• [Dataset records]
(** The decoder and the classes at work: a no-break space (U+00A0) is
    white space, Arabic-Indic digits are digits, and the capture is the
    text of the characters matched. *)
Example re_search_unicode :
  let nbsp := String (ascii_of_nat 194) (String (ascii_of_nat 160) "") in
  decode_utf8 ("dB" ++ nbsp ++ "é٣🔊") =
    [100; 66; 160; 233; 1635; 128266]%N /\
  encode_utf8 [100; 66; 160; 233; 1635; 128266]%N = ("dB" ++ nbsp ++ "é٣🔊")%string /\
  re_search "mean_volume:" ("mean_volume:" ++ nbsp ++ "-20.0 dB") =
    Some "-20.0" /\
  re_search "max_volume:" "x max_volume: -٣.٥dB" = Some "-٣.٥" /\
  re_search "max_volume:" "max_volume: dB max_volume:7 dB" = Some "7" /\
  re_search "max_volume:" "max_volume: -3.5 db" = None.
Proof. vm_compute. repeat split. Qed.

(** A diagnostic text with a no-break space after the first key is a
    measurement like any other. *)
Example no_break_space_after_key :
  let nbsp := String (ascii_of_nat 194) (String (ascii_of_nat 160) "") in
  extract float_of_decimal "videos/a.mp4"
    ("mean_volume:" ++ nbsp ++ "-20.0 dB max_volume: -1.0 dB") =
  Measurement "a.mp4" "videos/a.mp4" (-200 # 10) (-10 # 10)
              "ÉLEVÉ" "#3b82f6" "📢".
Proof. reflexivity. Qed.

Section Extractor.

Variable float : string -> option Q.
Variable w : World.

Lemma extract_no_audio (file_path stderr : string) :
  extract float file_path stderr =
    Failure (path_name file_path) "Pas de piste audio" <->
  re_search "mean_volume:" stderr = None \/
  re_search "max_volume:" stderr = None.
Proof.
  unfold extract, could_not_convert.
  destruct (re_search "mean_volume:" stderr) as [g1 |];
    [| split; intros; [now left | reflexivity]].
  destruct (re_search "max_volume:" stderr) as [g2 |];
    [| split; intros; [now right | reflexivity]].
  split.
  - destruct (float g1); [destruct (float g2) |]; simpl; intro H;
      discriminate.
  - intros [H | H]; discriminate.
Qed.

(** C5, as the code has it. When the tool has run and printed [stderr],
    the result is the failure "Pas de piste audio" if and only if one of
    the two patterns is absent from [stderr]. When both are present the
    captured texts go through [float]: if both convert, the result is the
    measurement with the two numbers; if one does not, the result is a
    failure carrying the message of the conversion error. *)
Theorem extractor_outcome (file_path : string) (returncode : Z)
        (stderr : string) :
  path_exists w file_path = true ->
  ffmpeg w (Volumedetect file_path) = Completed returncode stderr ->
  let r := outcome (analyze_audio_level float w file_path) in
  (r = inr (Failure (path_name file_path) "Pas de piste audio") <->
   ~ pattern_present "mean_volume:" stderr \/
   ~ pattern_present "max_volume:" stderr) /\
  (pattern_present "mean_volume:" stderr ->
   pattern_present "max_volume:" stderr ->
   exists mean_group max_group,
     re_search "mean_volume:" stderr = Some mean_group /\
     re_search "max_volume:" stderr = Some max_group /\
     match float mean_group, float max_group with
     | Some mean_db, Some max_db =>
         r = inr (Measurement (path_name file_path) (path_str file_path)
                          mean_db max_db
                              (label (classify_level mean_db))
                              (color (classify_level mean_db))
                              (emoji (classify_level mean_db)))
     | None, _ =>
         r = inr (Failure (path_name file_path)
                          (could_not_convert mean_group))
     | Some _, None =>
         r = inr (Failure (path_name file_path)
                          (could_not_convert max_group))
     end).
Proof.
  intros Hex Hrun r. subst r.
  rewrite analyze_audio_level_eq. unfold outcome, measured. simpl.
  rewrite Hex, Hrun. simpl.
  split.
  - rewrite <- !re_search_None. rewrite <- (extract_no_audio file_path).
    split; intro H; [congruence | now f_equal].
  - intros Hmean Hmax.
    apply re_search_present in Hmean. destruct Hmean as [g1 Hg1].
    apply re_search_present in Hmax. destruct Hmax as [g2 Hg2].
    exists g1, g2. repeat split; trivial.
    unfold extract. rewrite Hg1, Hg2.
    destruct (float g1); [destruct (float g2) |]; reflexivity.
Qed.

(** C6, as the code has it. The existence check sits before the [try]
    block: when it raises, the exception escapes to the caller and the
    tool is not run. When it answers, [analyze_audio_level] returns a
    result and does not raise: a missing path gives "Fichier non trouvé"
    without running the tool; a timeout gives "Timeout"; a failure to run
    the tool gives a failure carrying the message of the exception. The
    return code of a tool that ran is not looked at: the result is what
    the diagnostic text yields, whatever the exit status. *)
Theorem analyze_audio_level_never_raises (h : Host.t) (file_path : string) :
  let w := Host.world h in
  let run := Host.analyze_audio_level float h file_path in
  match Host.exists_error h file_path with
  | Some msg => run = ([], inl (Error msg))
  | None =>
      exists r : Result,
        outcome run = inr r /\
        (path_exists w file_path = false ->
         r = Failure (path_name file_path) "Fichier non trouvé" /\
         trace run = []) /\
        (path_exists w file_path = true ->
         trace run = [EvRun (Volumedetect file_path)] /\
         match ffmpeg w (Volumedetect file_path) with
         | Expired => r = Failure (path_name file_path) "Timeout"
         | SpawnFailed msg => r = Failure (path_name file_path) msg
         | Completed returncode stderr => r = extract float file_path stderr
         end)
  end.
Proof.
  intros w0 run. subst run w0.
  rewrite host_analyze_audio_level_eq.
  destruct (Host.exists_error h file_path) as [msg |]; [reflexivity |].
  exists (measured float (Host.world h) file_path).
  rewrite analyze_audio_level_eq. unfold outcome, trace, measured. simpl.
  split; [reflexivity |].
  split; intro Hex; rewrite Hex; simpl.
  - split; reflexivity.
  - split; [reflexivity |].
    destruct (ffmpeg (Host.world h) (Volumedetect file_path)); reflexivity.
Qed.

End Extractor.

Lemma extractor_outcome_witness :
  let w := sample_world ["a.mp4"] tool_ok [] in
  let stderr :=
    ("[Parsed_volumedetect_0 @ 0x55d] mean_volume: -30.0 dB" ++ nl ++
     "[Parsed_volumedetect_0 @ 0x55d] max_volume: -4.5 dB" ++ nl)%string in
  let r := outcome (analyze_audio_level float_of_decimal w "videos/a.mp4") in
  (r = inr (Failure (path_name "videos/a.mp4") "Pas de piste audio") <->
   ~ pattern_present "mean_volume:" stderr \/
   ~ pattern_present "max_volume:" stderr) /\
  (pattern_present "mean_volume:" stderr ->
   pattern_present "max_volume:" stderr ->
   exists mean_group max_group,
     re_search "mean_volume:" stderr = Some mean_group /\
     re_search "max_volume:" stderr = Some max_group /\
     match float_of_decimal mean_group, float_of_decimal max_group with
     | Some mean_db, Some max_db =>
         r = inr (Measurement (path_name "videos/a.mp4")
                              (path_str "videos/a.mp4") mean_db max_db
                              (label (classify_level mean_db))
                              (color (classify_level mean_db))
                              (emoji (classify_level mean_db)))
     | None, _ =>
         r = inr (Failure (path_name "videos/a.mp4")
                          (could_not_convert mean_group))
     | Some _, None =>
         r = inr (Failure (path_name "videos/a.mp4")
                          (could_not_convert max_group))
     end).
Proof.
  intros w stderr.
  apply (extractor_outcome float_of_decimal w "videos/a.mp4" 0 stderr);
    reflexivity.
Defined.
--
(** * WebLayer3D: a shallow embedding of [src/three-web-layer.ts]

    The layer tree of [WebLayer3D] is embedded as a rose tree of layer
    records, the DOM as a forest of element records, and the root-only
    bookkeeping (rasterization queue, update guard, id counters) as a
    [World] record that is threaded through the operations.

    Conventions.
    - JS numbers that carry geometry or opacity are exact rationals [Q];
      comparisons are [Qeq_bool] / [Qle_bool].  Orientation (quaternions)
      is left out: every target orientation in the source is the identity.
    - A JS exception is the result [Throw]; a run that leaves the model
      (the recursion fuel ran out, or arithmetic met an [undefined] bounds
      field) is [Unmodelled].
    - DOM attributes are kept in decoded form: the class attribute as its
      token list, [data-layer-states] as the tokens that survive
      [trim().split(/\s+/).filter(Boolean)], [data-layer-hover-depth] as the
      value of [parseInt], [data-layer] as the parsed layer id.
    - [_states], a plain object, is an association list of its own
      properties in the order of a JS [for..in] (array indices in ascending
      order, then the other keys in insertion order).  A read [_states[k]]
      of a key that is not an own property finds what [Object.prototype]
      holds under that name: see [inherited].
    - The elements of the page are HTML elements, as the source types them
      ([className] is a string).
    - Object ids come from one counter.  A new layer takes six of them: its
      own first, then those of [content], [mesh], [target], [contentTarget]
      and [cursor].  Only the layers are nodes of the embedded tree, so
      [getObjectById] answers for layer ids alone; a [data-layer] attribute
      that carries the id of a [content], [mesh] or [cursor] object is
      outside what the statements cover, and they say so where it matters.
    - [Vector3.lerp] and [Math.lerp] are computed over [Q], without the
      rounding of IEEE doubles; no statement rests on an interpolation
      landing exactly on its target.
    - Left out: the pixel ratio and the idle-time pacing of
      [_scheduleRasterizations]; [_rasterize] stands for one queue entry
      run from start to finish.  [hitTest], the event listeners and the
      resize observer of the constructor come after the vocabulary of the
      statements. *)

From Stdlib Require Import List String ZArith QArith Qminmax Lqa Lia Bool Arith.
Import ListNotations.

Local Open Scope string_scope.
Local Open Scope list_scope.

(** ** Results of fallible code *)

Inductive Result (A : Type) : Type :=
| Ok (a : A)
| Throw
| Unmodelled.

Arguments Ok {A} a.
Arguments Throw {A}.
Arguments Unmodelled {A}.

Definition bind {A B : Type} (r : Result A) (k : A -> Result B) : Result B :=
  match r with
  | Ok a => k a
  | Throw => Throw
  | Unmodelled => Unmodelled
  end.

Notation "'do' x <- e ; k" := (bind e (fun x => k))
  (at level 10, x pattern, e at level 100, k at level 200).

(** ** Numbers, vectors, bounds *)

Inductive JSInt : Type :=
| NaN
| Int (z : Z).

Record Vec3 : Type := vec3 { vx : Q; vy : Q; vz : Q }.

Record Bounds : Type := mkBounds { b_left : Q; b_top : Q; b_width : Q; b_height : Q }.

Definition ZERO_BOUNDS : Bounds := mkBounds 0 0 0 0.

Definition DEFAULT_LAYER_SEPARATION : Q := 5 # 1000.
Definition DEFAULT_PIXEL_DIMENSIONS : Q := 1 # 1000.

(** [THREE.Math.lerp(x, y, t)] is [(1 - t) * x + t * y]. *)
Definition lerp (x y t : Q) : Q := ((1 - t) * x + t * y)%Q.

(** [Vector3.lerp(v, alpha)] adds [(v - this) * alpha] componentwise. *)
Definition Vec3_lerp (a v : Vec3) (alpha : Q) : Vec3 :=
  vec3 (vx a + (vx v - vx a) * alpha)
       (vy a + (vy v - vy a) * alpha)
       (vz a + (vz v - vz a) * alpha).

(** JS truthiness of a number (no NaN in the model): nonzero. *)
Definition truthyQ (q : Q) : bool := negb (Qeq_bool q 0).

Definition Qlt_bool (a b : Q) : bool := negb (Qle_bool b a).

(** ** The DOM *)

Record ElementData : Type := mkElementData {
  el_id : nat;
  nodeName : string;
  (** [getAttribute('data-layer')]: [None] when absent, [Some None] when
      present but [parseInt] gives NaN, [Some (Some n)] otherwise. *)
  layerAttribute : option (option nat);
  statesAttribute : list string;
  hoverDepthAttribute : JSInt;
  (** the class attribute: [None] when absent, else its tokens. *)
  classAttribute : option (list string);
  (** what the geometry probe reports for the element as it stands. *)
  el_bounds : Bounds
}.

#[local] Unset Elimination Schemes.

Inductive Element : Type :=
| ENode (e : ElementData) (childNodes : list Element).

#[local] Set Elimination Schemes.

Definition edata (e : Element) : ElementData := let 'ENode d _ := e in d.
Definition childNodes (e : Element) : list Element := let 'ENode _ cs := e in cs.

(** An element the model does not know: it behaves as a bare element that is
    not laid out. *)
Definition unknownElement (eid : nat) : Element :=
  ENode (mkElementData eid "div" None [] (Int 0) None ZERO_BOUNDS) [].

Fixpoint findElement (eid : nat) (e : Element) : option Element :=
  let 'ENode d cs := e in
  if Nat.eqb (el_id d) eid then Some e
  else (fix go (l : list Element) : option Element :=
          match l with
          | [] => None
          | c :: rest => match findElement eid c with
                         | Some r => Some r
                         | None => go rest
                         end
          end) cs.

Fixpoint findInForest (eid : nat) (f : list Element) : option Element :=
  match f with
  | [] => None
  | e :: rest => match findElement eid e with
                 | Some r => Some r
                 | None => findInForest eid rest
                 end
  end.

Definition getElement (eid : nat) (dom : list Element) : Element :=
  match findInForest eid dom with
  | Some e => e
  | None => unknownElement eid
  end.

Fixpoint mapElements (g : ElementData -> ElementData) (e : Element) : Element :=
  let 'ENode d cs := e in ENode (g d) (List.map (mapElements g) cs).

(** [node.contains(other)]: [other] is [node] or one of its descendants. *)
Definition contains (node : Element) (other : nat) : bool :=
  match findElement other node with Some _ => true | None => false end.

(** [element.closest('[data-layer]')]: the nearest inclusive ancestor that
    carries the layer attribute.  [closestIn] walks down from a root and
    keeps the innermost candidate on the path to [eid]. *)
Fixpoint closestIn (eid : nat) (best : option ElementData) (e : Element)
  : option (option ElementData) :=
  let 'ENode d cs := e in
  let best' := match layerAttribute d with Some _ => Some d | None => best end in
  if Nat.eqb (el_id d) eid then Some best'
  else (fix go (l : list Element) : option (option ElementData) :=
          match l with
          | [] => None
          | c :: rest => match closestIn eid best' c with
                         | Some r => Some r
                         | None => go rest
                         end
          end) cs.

• [Task to complete] The total alone is wanted: how many lines in the listing above contain "Fichier".

• [Solution to the problem] 2